(** * CANFD_Rx.py: the frame decoder of [CANFDReader]

    A shallow embedding of the pure methods of [CANFDReader]
    (src/CANFD_Rx.py): [get_type_string], [get_id_string],
    [get_time_string], [get_data_string] and [get_length_from_dlc], and of
    the methods that print and talk to the channel, as functions on the
    state of the channel and the lines printed: [initialize_channel],
    [read_messages], [process_message_fd], [show_status] and
    [get_formatted_error].

    Python integers are [Z]; the operator [&] on Python integers is
    [Z.land] (both are two's complement on unbounded integers); a payload
    is a list of integers; a Python [str] is a [string]; a Python [float]
    is an IEEE 754 binary64 number, a [spec_float] with 53 bits of
    precision. *)

From Stdlib Require Import ZArith List String Ascii Bool Lia.
From Stdlib Require Import Hexadecimal HexadecimalFacts HexadecimalPos HexadecimalZ.
From Stdlib Require Import Decimal DecimalString DecimalPos DecimalN.
From Stdlib Require Import SpecFloat.
Import ListNotations.

Local Open Scope string_scope.
Local Open Scope Z_scope.

(** ** Python built-ins used by the decoder *)

(** The digits of the format specification [X]: hexadecimal, upper case. *)
Fixpoint string_of_hex_uint_X (d : Hexadecimal.uint) : string :=
  match d with
  | Hexadecimal.Nil => ""
  | Hexadecimal.D0 d => String "0" (string_of_hex_uint_X d)
  | Hexadecimal.D1 d => String "1" (string_of_hex_uint_X d)
  | Hexadecimal.D2 d => String "2" (string_of_hex_uint_X d)
  | Hexadecimal.D3 d => String "3" (string_of_hex_uint_X d)
  | Hexadecimal.D4 d => String "4" (string_of_hex_uint_X d)
  | Hexadecimal.D5 d => String "5" (string_of_hex_uint_X d)
  | Hexadecimal.D6 d => String "6" (string_of_hex_uint_X d)
  | Hexadecimal.D7 d => String "7" (string_of_hex_uint_X d)
  | Hexadecimal.D8 d => String "8" (string_of_hex_uint_X d)
  | Hexadecimal.D9 d => String "9" (string_of_hex_uint_X d)
  | Hexadecimal.Da d => String "A" (string_of_hex_uint_X d)
  | Hexadecimal.Db d => String "B" (string_of_hex_uint_X d)
  | Hexadecimal.Dc d => String "C" (string_of_hex_uint_X d)
  | Hexadecimal.Dd d => String "D" (string_of_hex_uint_X d)
  | Hexadecimal.De d => String "E" (string_of_hex_uint_X d)
  | Hexadecimal.Df d => String "F" (string_of_hex_uint_X d)
  end.

(** [f"{n:X}"] for a Python integer [n]: its hexadecimal digits, most
    significant first, upper case, with a minus sign for a negative [n]. *)
Definition format_X (n : Z) : string :=
  match Z.to_hex_int n with
  | Hexadecimal.Pos d => string_of_hex_uint_X d
  | Hexadecimal.Neg d => String "-" (string_of_hex_uint_X d)
  end.

(** Reading back a string of upper-case hexadecimal digits. *)
Fixpoint hex_uint_of_string_X (s : string) : option Hexadecimal.uint :=
  match s with
  | EmptyString => Some Hexadecimal.Nil
  | String c s' =>
      match hex_uint_of_string_X s' with
      | None => None
      | Some d =>
          (match c with
           | "0" => Some (Hexadecimal.D0 d) | "1" => Some (Hexadecimal.D1 d)
           | "2" => Some (Hexadecimal.D2 d) | "3" => Some (Hexadecimal.D3 d)
           | "4" => Some (Hexadecimal.D4 d) | "5" => Some (Hexadecimal.D5 d)
           | "6" => Some (Hexadecimal.D6 d) | "7" => Some (Hexadecimal.D7 d)
           | "8" => Some (Hexadecimal.D8 d) | "9" => Some (Hexadecimal.D9 d)
           | "A" => Some (Hexadecimal.Da d) | "B" => Some (Hexadecimal.Db d)
           | "C" => Some (Hexadecimal.Dc d) | "D" => Some (Hexadecimal.Dd d)
           | "E" => Some (Hexadecimal.De d) | "F" => Some (Hexadecimal.Df d)
           | _ => None
           end)%char
      end
  end.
# # # # # # #
[Prompt]: Exact reproduction is required. Give the lines of the data from its first line through the line containing "Hexadecimal.D2 d =>", and no others.

[Exercise answer]:
(** * CANFD_Rx.py: the frame decoder of [CANFDReader]

    A shallow embedding of the pure methods of [CANFDReader]
    (src/CANFD_Rx.py): [get_type_string], [get_id_string],
    [get_time_string], [get_data_string] and [get_length_from_dlc], and of
    the methods that print and talk to the channel, as functions on the
    state of the channel and the lines printed: [initialize_channel],
    [read_messages], [process_message_fd], [show_status] and
    [get_formatted_error].

    Python integers are [Z]; the operator [&] on Python integers is
    [Z.land] (both are two's complement on unbounded integers); a payload
    is a list of integers; a Python [str] is a [string]; a Python [float]
    is an IEEE 754 binary64 number, a [spec_float] with 53 bits of
    precision. *)

From Stdlib Require Import ZArith List String Ascii Bool Lia.
From Stdlib Require Import Hexadecimal HexadecimalFacts HexadecimalPos HexadecimalZ.
From Stdlib Require Import Decimal DecimalString DecimalPos DecimalN.
From Stdlib Require Import SpecFloat.
Import ListNotations.

Local Open Scope string_scope.
Local Open Scope Z_scope.

(** ** Python built-ins used by the decoder *)

(** The digits of the format specification [X]: hexadecimal, upper case. *)
Fixpoint string_of_hex_uint_X (d : Hexadecimal.uint) : string :=
  match d with
  | Hexadecimal.Nil => ""
  | Hexadecimal.D0 d => String "0" (string_of_hex_uint_X d)
  | Hexadecimal.D1 d => String "1" (string_of_hex_uint_X d)
  | Hexadecimal.D2 d => String "2" (string_of_hex_uint_X d)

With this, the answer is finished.